Brief: Copy, word for word, the lines of the entries below between the one with "Fixpoint drop_prefix (prefix" and the one with "(** [raw.find(needle)]: the", inclusive, and leave out everything else.

The records:
[Start of section]

(** C34: [remove] leaves no row that names the project in any table, and keeps everything
    else: the other projects, their links and sync states, their resources and locations,
    and their cards, tags and milestones, except that a card whose parent was removed
    becomes a root and a tag or milestone of a removed card goes with it. The tables stay
    well-formed. It fails, and then changes nothing, exactly when an asset of another
    project is placed in a location of this one. *)
Theorem project_remove_erases (E : SqlEngine) (id : string) (db : Db) :
  SqlEngineLaws E -> db_wf db ->
  let i := bind_text id in
  let rt := resource_tables db in
  let lost card := exists c, c ∈ cards db /\ card_project_id c = i /\ card_id c = card in
  let stuck := project_exists i db = true /\ exists x l, x ∈ asset_placements rt /\
    l ∈ storage_locations rt /\ lr_project_id l = i /\ lr_id l = pl_location_id x /\
    forall a, a ∈ assets rt -> ar_id a = pl_asset_id x -> ar_project_id a <> i in
  (stuck -> remove id db = (Err (Sqlite "delete project failed"), db)) /\
  (~ stuck -> exists db', remove id db = (Ok tt, db') /\ db_wf db' /\
    get db' id = None /\ (forall q, bind_text q <> i -> get db' q = get db q) /\
    (forall c', c' ∈ cards db' <->
       exists c, c ∈ cards db /\ card_project_id c <> i /\
         ((exists p, parent_card_id c = Some p /\ lost p /\ c' = set_card_parent None c) \/
          ((forall p, parent_card_id c = Some p -> ~ lost p) /\ c' = c))) /\
    (forall l, l ∈ card_links db' <-> l ∈ card_links db /\ link_project_id l <> i) /\
    (forall t, t ∈ card_tags db' <-> t ∈ card_tags db /\ tag_project_id t <> i /\ ~ lost (tag_card_id t)) /\
    (forall m, m ∈ milestones db' <-> m ∈ milestones db /\ ms_project_id m <> i /\ ~ lost (ms_card_id m)) /\
    (forall s, s ∈ project_sync_state db' <-> s ∈ project_sync_state db /\ sync_project_id s <> i) /\
    (project_exists i db = true -> project_resources_gone i rt (resource_tables db')) /\
    (project_exists i db = false -> db' = db)).
Proof.
  intros L W i rt lost stuck. unfold remove, exec, delete_project. fold i.
  destruct (project_exists i db) eqn:He; cbn [negb].
  2: { split; [by intros [? _]|]. intros _. exists db. split; [done|]. by apply nothing_to_delete. }
  destruct (delete_project_resources i (resource_tables db)) as [t|] eqn:Hd.
  - apply delete_project_resources_Some in Hd as [Hfree Hgone].
    split; [intros [_ (x & l & Hx & Hl & Hp & Hxl & Ha)]; by destruct (Hfree x l Hx Hl Hp Hxl Ha)|].
    intros _. exists (set_resource_tables t (delete_project_row i db)). split; [done|].
    by apply project_row_deleted.
  - split; [done|]. intros Hn. exfalso. apply Hn. split; [done|]. by apply delete_project_resources_None.
Qed.

(** [create] succeeds exactly for a new id and one of the two privacy modes, and then
    the project reads back; an update method succeeds unless it asks for an unknown
    privacy mode of a project that exists, and then exactly the row with that id reads
    back with the new values. A refused write changes nothing. *)
Theorem project_writes_read_back (E : SqlEngine) (db : Db) (p : Project) (id : string)
    (f : Project -> Project) (what : string) :
  SqlEngineLaws E -> db_wf db -> (forall q, project_id (f q) = project_id q) ->
  let same_elsewhere (i : string) (db' : Db) := forall q, bind_text q <> i -> get db' q = get db q in
  let c := create p db in
  let u := exec what (update_project (bind_text id) f) db in
  (fst c = Ok tt <-> get db (project_id p) = None /\ privacy_mode_ok (bind_text (privacy_mode p)) = true) /\
  (fst c = Ok tt -> db_wf (snd c) /\ get (snd c) (project_id p) = Some (bind_project p) /\
                    same_elsewhere (bind_text (project_id p)) (snd c)) /\
  (fst c <> Ok tt -> snd c = db) /\
  (fst u = Ok tt <-> forall q, get db id = Some q -> privacy_mode_ok (privacy_mode (f q)) = true) /\
  (fst u = Ok tt -> db_wf (snd u) /\ get (snd u) id = f <$> get db id /\
                    same_elsewhere (bind_text id) (snd u)) /\
  (fst u <> Ok tt -> snd u = db).
Proof.
  intros L W Hf same_elsewhere c u.
  pose proof (insert_project_spec (bind_project p) db) as Hi.
  pose proof (update_project_spec (bind_text id) f db) as Hu.
  assert (Hb : get db (project_id p) = None <-> project_id (bind_project p) ∉ map project_id (projects db)).
  { rewrite get_project_None, elem_of_map_id. cbn. naive_solver. }
  split; [|split; [|split]].
  - unfold c, create, exec. destruct (insert_project _ db) as [db'|]; cbn.
    + destruct (proj1 (Hi db') eq_refl) as (_ & Hid & Hm). rewrite Hb. done.
    + split; [done|]. intros [Hid Hm].
      discriminate (proj2 (Hi _) (conj eq_refl (conj (proj1 Hb Hid) Hm))).
  - unfold c, create, exec. destruct (insert_project _ db) as [db'|] eqn:Ei; cbn; [|done]. intros _.
    apply created_row_reads_back in Ei as (W' & Hr & Ho); [|done]. split; [done|].
    split; [|exact Ho]. by apply Hr.
  - unfold c, create, exec. by destruct (insert_project _ db).
  - split; [|split].
    + unfold u, exec. destruct (update_project _ _ db) as [db'|]; cbn.
      * destruct (proj1 (Hu db') eq_refl) as [_ Hm]. split; [|done]. intros _ q Hq.
        apply get_project_Some in Hq as [Hq Hqi]; [|apply W]. by apply Hm.
      * split; [done|]. intros H.
        assert (None = Some (set_projects (map (fun p => if String.eqb (project_id p) (bind_text id)
          then f p else p) (projects db)) db)) as Hc; [|discriminate Hc].
        apply Hu. split; [done|]. intros q Hq Hqi. apply H, get_project_Some; [apply W|done].
    + unfold u, exec. destruct (update_project _ _ db) as [db'|] eqn:Eu; cbn; [|done]. intros _.
      exact (updated_row_reads_back _ _ _ _ W Hf Eu).
    + unfold u, exec. by destruct (update_project _ _ db).
Qed.
(* ===== verification/CardFrontMatter.v ===== *)
(** * The card file format

    [src/src/card/CardFrontMatter.cpp]: a card is a Markdown file that opens with its
    metadata as YAML between two lines of dashes. The YAML library is the class [Yaml]:
    its data model is [YNode], what the program hands to its emitter is [YValue], and
    the conversions [as<T>()] are partial functions. *)

From stdpp Require Import base list strings numbers.
From Stdlib Require Import Ascii.
From S2P Require Import Prelude Double Model Text.

Module CardFrontMatter.

(** [YAML::Node] *)
Inductive YNode :=
| YNull
| YScalar (s : string)
| YSeq (l : list YNode)
| YMap (l : list (string * YNode)).

(** What is written to a [YAML::Emitter]. *)
Inductive YValue :=
| VNull
| VString (s : string)
| VInt (z : Z)
| VDouble (d : double)
| VBool (b : bool)
| VSeq (l : list YValue)
| VMap (l : list (string * YValue)).

(** yaml-cpp: [YAML::Load] (a failure to parse and an undefined document are [None]),
    [as<T>()] (a failed conversion is [None]) and the text an [Emitter] has written. *)
Class Yaml := {
  yaml_load : string -> option YNode;
  as_string : YNode -> option string;
  as_int64 : YNode -> option Z;
  as_double : YNode -> option double;
  as_bool : YNode -> option bool;
  yaml_emit : YValue -> string
}.

Record ParsedCardFile := mkParsed {
  pf_card : Card;
  pf_links : list CardLink;
  pf_milestones : list Milestone;
  pf_body : string;
  has_front_matter : bool
}.

(** [Card{}], [CardLink{}] and [Milestone{}] *)
Definition empty_card : Card := mkCard "" "" "" "" None f64_zero 0 0 None.

Definition set_pf_card (c : Card) (p : ParsedCardFile) : ParsedCardFile :=
  mkParsed c (pf_links p) (pf_milestones p) (pf_body p) (has_front_matter p).

Definition opt_value {A} (f : A -> YValue) (o : option A) : YValue :=
  match o with Some a => f a | None => VNull end.

Definition link_value (link : CardLink) : YValue :=
  VMap [("to", VString (to_card_id link));
        ("to_type", VString (if String.eqb (to_type link) "" then "card" else to_type link));
        ("kind", VString (link_kind link));
        ("created_at", VInt (link_created_at link));
        ("label", opt_value VString (link_label link))].

Definition milestone_value (m : Milestone) : YValue :=
  VMap [("milestone_id", VString (milestone_id m));
        ("start_at", VInt (start_at m));
        ("end_at", opt_value VInt (end_at m));
        ("all_day", VBool (all_day m));
        ("kind", opt_value VString (ms_kind m));
        ("description", opt_value VString (ms_description m));
        ("created_at", VInt (ms_created_at m));
        ("updated_at", VInt (ms_updated_at m))].

Definition front_matter_value (card : Card) (links : list CardLink) (ms : list Milestone) : YValue :=
  VMap [("card_id", VString (card_id card));
        ("project_id", VString (card_project_id card));
        ("title", VString (title card));
        ("created_at", VInt (created_at card));
        ("updated_at", VInt (updated_at card));
        ("parent_card_id", opt_value VString (parent_card_id card));
        ("sort_key", VDouble (sort_key card));
        ("rel_path", VString (rel_path card));
        ("deleted_at", opt_value VInt (deleted_at card));
        ("links", VSeq (map link_value links));
        ("milestones", VSeq (map milestone_value ms))].

Definition lf : string := String newline EmptyString.
Definition crlf : string := String carriage_return lf.
Definition kLfOpeningDelimiter : string := "---" +:+ lf.
Definition kLfClosingDelimiter : string := lf +:+ "---" +:+ lf.
Definition kCrlfOpeningDelimiter : string := "---" +:+ crlf.
Definition kCrlfClosingDelimiter : string := crlf +:+ "---" +:+ crlf.

(** [raw.rfind(prefix, 0) == 0], and what follows the prefix. *)
Fixpoint drop_prefix (prefix raw : string) : option string :=
  match prefix, raw with
  | EmptyString, _ => Some raw
  | String c p, String d r => if Ascii.eqb c d then drop_prefix p r else None
  | String _ _, EmptyString => None
  end.

(** [raw.find(needle)]: the text before the first occurrence and the text after it. *)
Fixpoint split_at (needle raw : string) : option (string * string) :=
  match drop_prefix needle raw with
  | Some rest => Some (EmptyString, rest)
  | None =>
      match raw with
      | EmptyString => None
      | String c raw' =>
          match split_at needle raw' with
          | Some (before, after) => Some (String c before, after)
          | None => None
          end
      end
  end.

(** The YAML text between the delimiters and the body after them. *)
Definition split_front_matter (raw : string) : option (string * string) :=
  match drop_prefix kCrlfOpeningDelimiter raw with
  | Some rest => split_at kCrlfClosingDelimiter rest
  | None =>
      match drop_prefix kLfOpeningDelimiter raw with
      | Some rest => split_at kLfClosingDelimiter rest
      | None => None
      end
  end.

(** [node[key]] of a map: the first entry, or [None] for an undefined node. *)
Fixpoint field (l : list (string * YNode)) (key : string) : option YNode :=
  match l with
  | [] => None
  | (k, v) :: rest => if String.eqb k key then Some v else field rest key
  end.

Definition is_null (n : YNode) : bool := match n with YNull => true | _ => false end.

Section Yaml.
Context {Y : Yaml}.

Definition bad_conversion : error := Runtime "yaml-cpp: error: bad conversion".

(** [as<T>()], which throws. *)
Definition conv {A} (f : YNode -> option A) (n : YNode) : result A :=
  match f n with Some a => Ok a | None => Err bad_conversion end.

(** [if (node[key]) x = node[key].as<T>();] *)
Definition read {A} (f : YNode -> option A) (l : list (string * YNode)) (key : string) (x : A)
    : result A :=
  match field l key with Some n => conv f n | None => Ok x end.

(** [if (node[key] && !node[key].IsNull()) x = node[key].as<T>();] *)
Definition read_optional {A} (f : YNode -> option A) (l : list (string * YNode)) (key : string)
    (x : option A) : result (option A) :=
  match field l key with
  | Some n => if is_null n then Ok x else let? a := conv f n in Ok (Some a)
  | None => Ok x
  end.

(** One item of the [links] sequence: the link it adds, if any. *)
Definition parse_link (card : Card) (item : YNode) : result (option CardLink) :=
  match item with
  | YMap l =>
      let? to := read as_string l "to" "" in
      let? type := read as_string l "to_type" "" in
      let? kind := read as_string l "kind" "" in
      let type := if String.eqb type "" then "card" else type in
      let kind := if String.eqb kind "" then "ref" else kind in
      let? label := read_optional as_string l "label" None in
      let? created := read as_int64 l "created_at" 0 in
      Ok (if String.eqb to "" then None
          else Some (mkCardLink (card_project_id card) (card_id card) to type kind label created))
  | _ => Ok None
  end.

Definition parse_milestone (card : Card) (item : YNode) : result (option Milestone) :=
  match item with
  | YMap l =>
      let? id := read as_string l "milestone_id" "" in
      let? start := read as_int64 l "start_at" 0 in
      let? end_ := read_optional as_int64 l "end_at" None in
      let? all := read as_bool l "all_day" false in
      let? kind := read_optional as_string l "kind" None in
      let? description := read_optional as_string l "description" None in
      let? created := read as_int64 l "created_at" 0 in
      let? updated := read as_int64 l "updated_at" 0 in
      Ok (if String.eqb id "" then None
          else Some (mkMilestone id (card_project_id card) (card_id card) start end_ all kind
                       description created updated))
  | _ => Ok None
  end.

(** The assignments to [parsed] up to the first conversion that throws. *)
Definition Parsing (A : Type) : Type := M ParsedCardFile A.

Definition update_card_field {A} (r : Card -> result A) (set : A -> Card -> Card) : Parsing unit :=
  let* c := gets pf_card in
  let* a := lift (r c) in
  modify (fun p => set_pf_card (set a c) p).

Definition set_card_id (id : string) (c : Card) : Card :=
  mkCard id (card_project_id c) (title c) (rel_path c) (parent_card_id c) (sort_key c)
    (created_at c) (updated_at c) (deleted_at c).
Definition set_card_project (id : string) (c : Card) : Card :=
  mkCard (card_id c) id (title c) (rel_path c) (parent_card_id c) (sort_key c)
    (created_at c) (updated_at c) (deleted_at c).
Definition set_card_created_at (t : Z) (c : Card) : Card :=
  mkCard (card_id c) (card_project_id c) (title c) (rel_path c) (parent_card_id c) (sort_key c)
    t (updated_at c) (deleted_at c).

[End of section]

Your response:
Fixpoint drop_prefix (prefix raw : string) : option string :=
  match prefix, raw with
  | EmptyString, _ => Some raw
  | String c p, String d r => if Ascii.eqb c d then drop_prefix p r else None
  | String _ _, EmptyString => None
  end.

(** [raw.find(needle)]: the text before the first occurrence and the text after it. *)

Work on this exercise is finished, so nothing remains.